Much of our work over the last two and a half years has concerned the industrial-scale solar facilities that are proposed on thousands of acres of Clark County’s world-class farmland. While that threat persists and our work on the solar issue continues, I want to take the opportunity to share with you some of our other work.
When we formed Clark Coalition, we did so with the intention of creating a permanent organization– one that would advocate for sound land-use policies that enhance Clark County’s defining qualities; and attract excellent jobs, investments and economic opportunities.
Our advocacy work is based on quality research and education. We believe that objective data, research, and analysis are key to developing appropriate land-use policies. With the facts, our local officials can make well-informed decisions that result in real progress for all of us in Clark County.
Over the last two years, we’ve commissioned a number of research initiatives, including:
- A university study on the economic impact of our local agricultural sector
- A university study on utility-scale solar
- A community survey conducted by a leading market research firm; sent to every residential household in Winchester-Clark County
- A study of under-utilized and vacant land by nationally-renowned firm, Lord Aeck Sargent
- A cost of community services study, conducted by CEDIK – the Community and Economic Development Initiative of Kentucky
Few communities our size have these resources available to inform good land-use policy decisions.
Why do we do all this?
Because we believe Clark County is incredibly special. From our world-class Bluegrass farmland to our historic downtown and vibrant neighborhoods, our community is unique. It deserves to grow in a thoughtful way that results in only the best economic opportunities for our citizens, both today and in the future.
This fall, we’ve been working on a number of issues. The pending closure of the Perdue Grain Elevator on Rockwell Rd. has been a significant concern for grain farmers in Clark County and around the region. This facility generates millions of dollars in economic impact annually and provides over 300 farmers with a market for their harvest. Without it, farmers would have to haul their grain to distant facilities in Jeffersonville, IN and Silver Grove, KY, imposing a substantial logistical and financial burden.
We met with officials from the Kentucky Department of Agriculture and the Kentucky Center for Agriculture and Rural Development to explore both short-term and long-term options, as well as a potential feasibility study for a new lessor or a new facility. Fortunately, anew leaseholder has taken over the facility and operations have resumed, but this is just one example of the type of work Clark Coalition does to promote our signature agricultural industries.
We have also been busy making preparations for the Comprehensive Plan Update which has recently started. This process takes place every five years and it projects and is the basis for how our community grows and develops.
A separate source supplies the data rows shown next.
(* ===== verification/ZooKeeperOps.v ===== *)
(** * The synchronous calls: zookeeper/zookeeper.cpp

    What the blocking methods check before they call the library, and what they
    make of its answer.  The library's functions are arguments. *)

From S2P Require Import Prelude Libc StdMap ZooKeeper.

Definition state (z : ZooKeeper) (zoo_state : Z) : Z := if _handle z then zoo_state else ZINVALIDSTATE.

Definition is_connected (z : ZooKeeper) (zoo_state : Z) : Z :=
  let s := state z zoo_state in
  if s =? ZOO_CONNECTED_STATE then 0 else if s =? ZOO_AUTH_FAILED_STATE then -1 else 1.

(** WaitUntilConnected: [answers] are the states that it sees, each with the
    time after its nap; [None], it waits on. *)
Fixpoint WaitUntilConnected_loop (z : ZooKeeper) (deadline : Z) (answers : list (Z * Z)) : option bool :=
  match answers with
  | [] => None
  | (zoo_state, now) :: answers =>
      let s := state z zoo_state in
      if s =? ZOO_CONNECTED_STATE then Some true
      else if s =? ZOO_AUTH_FAILED_STATE then Some false
      else if (0 <=? deadline) && (deadline <=? now) then Some false
      else WaitUntilConnected_loop z deadline answers
  end.

Definition WaitUntilConnected (z : ZooKeeper) (timeout now : Z) (answers : list (Z * Z)) : option bool :=
  WaitUntilConnected_loop z (if 0 <=? timeout then now + timeout else -1) answers.

Definition Set_ (z : ZooKeeper) (path : option bytes) (data : bytes) (zoo_set : Z) : Z :=
  if bad_path path then ZBADARGUMENTS
  else if INT_MAX <? zlen data then ZBADARGUMENTS
  else if negb (_handle z) then ZINVALIDSTATE
  else zoo_set.

Definition Erase (z : ZooKeeper) (path : option bytes) (zoo_delete : Z) : Z :=
  if bad_path path then ZBADARGUMENTS else if negb (_handle z) then ZINVALIDSTATE else zoo_delete.

(** *** Get with a buffer

    [zoo_get], given the size of the buffer: the error, the length that it
    stores and the bytes that it writes. *)

Definition NULs (n : Z) : bytes := repeat NUL (Z.to_nat n).

(** s.resize(n) *)
Definition resize (s : bytes) (n : Z) : bytes := take (Z.to_nat n) s ++ NULs (n - zlen s).

Definition Get_data (z : ZooKeeper) (path : option bytes) (data : option bytes) (zoo_get : Z -> Z * Z * bytes)
  : Z * option bytes :=
  if bad_path path then (ZBADARGUMENTS, data)
  else
    let data := match data with Some [] => Some (NULs 1024) | d => d end in
    let length := match data with Some d => Z.min (zlen d) INT_MAX | None => 0 end in
    if negb (_handle z) then (ZINVALIDSTATE, data)
    else
      let '(error, length, written) := zoo_get length in
      (error,
       match data with
       | None => None
       | Some d => if length <? 0 then Some [] else Some (resize (written ++ drop (List.length written) d) length)
       end).

(** GetChildren: the list is left alone when there is an error. *)
Definition GetChildren_list (z : ZooKeeper) (path : option bytes) (children : option (list bytes))
    (zoo_get_children : Z * list bytes) : Z * option (list bytes) :=
  if bad_path path then (ZBADARGUMENTS, children)
  else if negb (_handle z) then (ZINVALIDSTATE, children)
  else
    let '(error, strings) := zoo_get_children in
    if negb (error =? ZOK) then (error, children)
    else match children with None => (ZOK, None) | Some _ => (ZOK, Some strings) end.

(** *** Access control lists *)

(** std::pair: the first, then the second. *)
Definition pair_lt (a b : bytes * bytes) : bool := bytes_lt a.1 b.1 || (bool_decide (a.1 = b.1) && bytes_lt a.2 b.2).

#[export, refine] Instance pair_ordered : Ordered (bytes * bytes) := {| lt := pair_lt |}.
Proof.
  - intros [a b]. unfold pair_lt. cbn [fst snd]. change bytes_lt with (lt (K := bytes)). by rewrite !lt_irrefl, andb_false_r.
  - intros [a1 a2] [b1 b2] [c1 c2]. unfold pair_lt. cbn [fst snd]. change bytes_lt with (lt (K := bytes)).
    rewrite !orb_true_iff, !andb_true_iff, !bool_decide_eq_true.
    intros [H1|[-> H1]] [H2|[-> H2]]; [left; by eapply lt_trans|by left..|right; split; [done|by eapply lt_trans]].
  - intros [a1 a2] [b1 b2]. unfold pair_lt. cbn [fst snd]. change bytes_lt with (lt (K := bytes)).
    rewrite !orb_false_iff, !andb_false_iff, !bool_decide_eq_false.
    intros [H1 H2] [H3 H4]. assert (a1 = b1) as -> by by apply lt_total. f_equal.
    destruct H2, H4; try done. by apply lt_total.
Defined.

Abbreviation Acl := (list (bytes * bytes * Z)).

Definition ACL_ANYONE_OPEN : Acl := [(B "world", B "anyone", 31)].
Definition ACL_ANYONE_READ : Acl := [(B "world", B "anyone", 1)].

(** Into a vector of permissions, schemes and ids: strdup copies C strings. *)
Definition Translate (acl : Acl) : list (Z * bytes * bytes) :=
  map (fun a => (a.2, c_str a.1.1, c_str a.1.2)) acl.

Fixpoint Translate_back_loop (v : list (Z * bytes * bytes)) (acl : Acl) : Acl :=
  match v with
  | [] => acl
  | (perms, scheme, id) :: v =>
      let i := (scheme, id) in
      Translate_back_loop v
        match find i acl with
        | Some p => assign i (Z.lor p perms) acl
        | None => insert i perms acl
        end
  end.

Definition Translate_back (v : list (Z * bytes * bytes)) : Acl := Translate_back_loop v [].

Definition GetAcl (z : ZooKeeper) (path : option bytes) (acl : option Acl) (zoo_get_acl : Z * list (Z * bytes * bytes))
  : Z * option Acl :=
  if bad_path path then (ZBADARGUMENTS, acl)
  else
    match acl with
    | None => (ZBADARGUMENTS, acl)
    | Some _ =>
        if negb (_handle z) then (ZINVALIDSTATE, acl)
        else
          let '(error, v) := zoo_get_acl in
          if negb (error =? ZOK) then (error, acl) else (ZOK, Some (Translate_back v))
    end.

Definition SetAcl (z : ZooKeeper) (path : option bytes) (acl : Acl) (zoo_set_acl : list (Z * bytes * bytes) -> Z) : Z :=
  if bad_path path then ZBADARGUMENTS
  else if negb (_handle z) then ZINVALIDSTATE
  else zoo_set_acl (Translate acl).

Definition ZOO_EPHEMERAL : Z := 1.
Definition ZOO_SEQUENCE : Z := 2.

(** Create: the error, and the path that was made of it. *)
Definition Create (z : ZooKeeper) (path data actual_path : option bytes) (ephemeral sequence : bool) (acl : Acl)
    (zoo_create : bytes -> bytes -> list (Z * bytes * bytes) -> Z -> Z * bytes) : Z * option bytes :=
  if bad_path path then (ZBADARGUMENTS, actual_path)
  else
    match path, data with
    | Some path, Some data =>
        let plen := zlen (c_str path) in
        if INT_MAX - 16 <? plen then (ZBADARGUMENTS, actual_path)
        else if INT_MAX <? zlen (c_str data) then (ZBADARGUMENTS, actual_path)
        else if negb (_handle z) then (ZINVALIDSTATE, actual_path)
        else
          let flags := Z.lor (if ephemeral then ZOO_EPHEMERAL else 0) (if sequence then ZOO_SEQUENCE else 0) in
          let '(error, actual) := zoo_create (c_str path) (c_str data) (Translate acl) flags in
          if negb (error =? ZOK) then (error, actual_path)
          else (ZOK, match actual_path with Some _ => Some (c_str actual) | None => None end)
    | _, _ => (ZBADARGUMENTS, actual_path)
    end.

(** ** Theorems *)

(** A text without NUL. *)
Definition plain_text (s : bytes) : Prop := NUL ∉ s.

Lemma Translate_back_insert v acl : sorted acl -> NoDup (map (fun a => (a.1.2, a.2)) v) ->
  (forall a, a ∈ v -> (a.1.2, a.2) ∉ keys acl) ->
  sorted (Translate_back_loop v acl) /\ Translate_back_loop v acl ≡ₚ acl ++ map (fun a => (a.1.2, a.2, a.1.1)) v.
Proof.
  revert acl. induction v as [|[[perms scheme] id] v IH]; intros acl Hs Hn Ha; cbn [Translate_back_loop map] in *.
  - by rewrite app_nil_r.
  - apply NoDup_cons in Hn as [Hnin Hn]. cbn in Hnin. pose proof (Ha (perms, scheme, id) (list_elem_of_here _ _)) as Hk. cbn in Hk.
    rewrite (proj2 (find_none _ _) Hk). destruct (IH (insert (scheme, id) perms acl)) as [IHs IHp]; [by apply insert_sorted|done| |].
    + intros a Hin. unfold keys. rewrite insert_permutation. cbn. rewrite not_elem_of_cons. split.
      * intros E. apply Hnin. rewrite <- E. apply list_elem_of_fmap. by exists a.
      * apply Ha. by right.
    + split; [done|]. rewrite IHp, insert_permutation. cbn. by rewrite Permutation_middle.
Qed.

(** Sorted maps with the same elements are the same. *)
Lemma sorted_unique {K V} `{Ordered K} (m m' : list (K * V)) : sorted m -> sorted m' -> m ≡ₚ m' -> m = m'.
Proof.
  revert m'. induction m as [|[a v] m IH]; intros [|[b w] m'] Hs Hs' Hp; try done.
  - by apply Permutation_nil_l in Hp.
  - symmetry in Hp. by apply Permutation_nil_l in Hp.
  - pose proof (sorted_cons_inv _ _ _ Hs) as [Hm Ha]. pose proof (sorted_cons_inv _ _ _ Hs') as [Hm' Hb].
    rewrite Forall_forall in Ha, Hb. assert ((a, v) = (b, w)) as E.
    { assert ((a, v) ∈ (b, w) :: m') as H1 by (rewrite <- Hp; left).
      assert ((b, w) ∈ (a, v) :: m) as H2 by (rewrite Hp; left).
      apply elem_of_cons in H1 as [H1|H1]; [done|]. apply elem_of_cons in H2 as [H2|H2]; [done|].
      pose proof (lt_trans _ _ _ (Ha _ (in_keys _ _ _ H2)) (Hb _ (in_keys _ _ _ H1))) as Hl. by rewrite lt_irrefl in Hl. }
    injection E as -> ->. f_equal. apply IH; [done..|]. by apply Permutation_cons_inv in Hp.
Qed.

Lemma c_str_plain s : plain_text s -> c_str s = s.
Proof.
  unfold plain_text. induction s as [|c s IH]; intros H; [done|]. apply not_elem_of_cons in H as [Hc Hs]. cbn.
  rewrite bool_decide_eq_false_2 by congruence. by rewrite IH.
Qed.

Lemma sorted_keys_NoDup {K V} `{Ordered K} (m : list (K * V)) : sorted m -> NoDup (keys m).
Proof.
  induction m as [|[a v] m IH]; intros Hs; [constructor|]. cbn. constructor; [by eapply sorted_notin|].
  apply IH. by apply sorted_cons_inv in Hs as [].
Qed.

(** An access control list without NULs in its names is read back as it was
    set. *)
Theorem zookeeper_acl_roundtrip (acl : Acl) : sorted acl -> Forall (fun a => plain_text a.1.1 /\ plain_text a.1.2) acl ->
  Translate_back (Translate acl) = acl.
Proof.
  intros Hs Hp. set (turn := fun a : bytes * bytes * Z => (a.2, a.1.1, a.1.2)).
  assert (Translate acl = map turn acl) as ->.
  { clear Hs. unfold Translate. induction Hp as [|[[s i] p] acl [H1 H2] _ IH]; [done|]. cbn [map]. rewrite IH. unfold turn at 1.
    cbn [fst snd] in *. by rewrite !c_str_plain. }
  assert (map (fun a : Z * bytes * bytes => (a.1.2, a.2)) (map turn acl) = keys acl) as Ek.
  { rewrite map_map. apply map_ext. by intros [[s i] p]. }
  assert (map (fun a : Z * bytes * bytes => (a.1.2, a.2, a.1.1)) (map turn acl) = acl) as Ea.
  { rewrite map_map. rewrite <- (map_id acl) at 2. apply map_ext. by intros [[s i] p]. }
  destruct (Translate_back_insert (map turn acl) []) as [H1 H2].
  - constructor.
  - rewrite Ek. by apply sorted_keys_NoDup.
  - intros a _ H. by apply elem_of_nil in H.
  - apply sorted_unique; [done|done|]. unfold Translate_back. by rewrite H2, app_nil_l, Ea.
Qed.

(** Get into an empty text reads at most 1024 bytes, whatever the node has;
    without a handle the text is 1024 NULs. *)
Lemma zookeeper_Get_truncates (z : ZooKeeper) (path v : bytes) : hd NUL path = "/"%char ->
  Get_data z (Some path) (Some []) (fun size => (ZOK, Z.min size (zlen v), take (Z.to_nat size) v)) =
    if _handle z then (ZOK, Some (take 1024 v)) else (ZINVALIDSTATE, Some (NULs 1024)).
Proof.
  intros Hp. unfold Get_data, bad_path. rewrite bool_decide_eq_true_2 by done. cbn [negb].
  destruct (_handle z); cbn [negb]; [|done]. change (Z.min (zlen (NULs 1024)) INT_MAX) with 1024.
  destruct (Z.ltb_spec (Z.min 1024 (zlen v)) 0) as [H|_]; [unfold zlen in H; lia|]. do 2 f_equal. unfold resize.
  set (r := drop _ (NULs 1024)). assert (length (take (Z.to_nat 1024) v ++ r) >= Z.to_nat (Z.min 1024 (zlen v)))%nat as Hl
    by (rewrite length_app, length_take; unfold zlen; lia).
  replace (NULs _) with ([] : bytes).
  - rewrite app_nil_r, take_app_le.
    + rewrite take_take. unfold zlen. destruct (Nat.le_gt_cases 1024 (length v)); [f_equal; lia|by rewrite !take_ge by lia].
    + rewrite length_take. unfold zlen. lia.
  - unfold NULs. by replace (Z.to_nat (_ - _)) with O by (unfold zlen at 2; lia).
Qed.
In our continuing efforts to raise awareness of the proposed industrial solar developments in Clark County, we have launched a dedicated webpage– https://www.clarkcoalition.com/solar. This one-stop shop is a useful reference for those that may be unfamiliar with the issue, or would like to get involved.
Please feel free to share this with your friends and neighbors, and look out for more to come in the weeks ahead.
Education & Research
We are excited to share two new studies.
A study by leading urban design firm Lord Aeck Sargent reveals that Winchester-Clark County has over 14,000 acres of under-utilized and/or vacant land within our planning boundary; of which a notable 3,000+ acres is located within the city limits.
We also worked with the University of Kentucky and CEDIK – the Community and Economic Development Initiative of Kentucky – to produce a Cost of Community Services Study.
The Cost of Community Services Study measures the fiscal relationship between revenues and expenditures for different types of land uses.
This study shows that residential development costs Clark County taxpayers significantly more than it generates in revenue. For every $1 in revenue generated by residential development, Clark County taxpayers spend $1.28 providing services.
Taken together, these studies illustrate the opportunity for smart growth policies that will protect our world-class farmland, grow our city in a fiscally-responsible manner and enhance the quality of life that our citizens enjoy.
Engaging our fellow citizens and stakeholders is at the heart of our mission. This fall, we have participated in a number of events to share our research and raise awareness of the issues facing Winchester-Clark County.
We’ve taken part in Chamber of Commerce breakfasts, Night Markets on Depot Street and several festivals. Our booth at the Daniel Boone Pioneer Festival over Labor Day Weekend was a particular highlight. We appreciate everyone who visited with us at these events and we extend a huge 'thank you' to all of our volunteers!
The coming weeks and months have much in store for Clark Coalition from the Comprehensive Plan and the state legislative session to the GoodGiving Challenge– which we hope you’ll consider supporting.
Thank you for your interest in the future of Clark County. We are grateful for your support!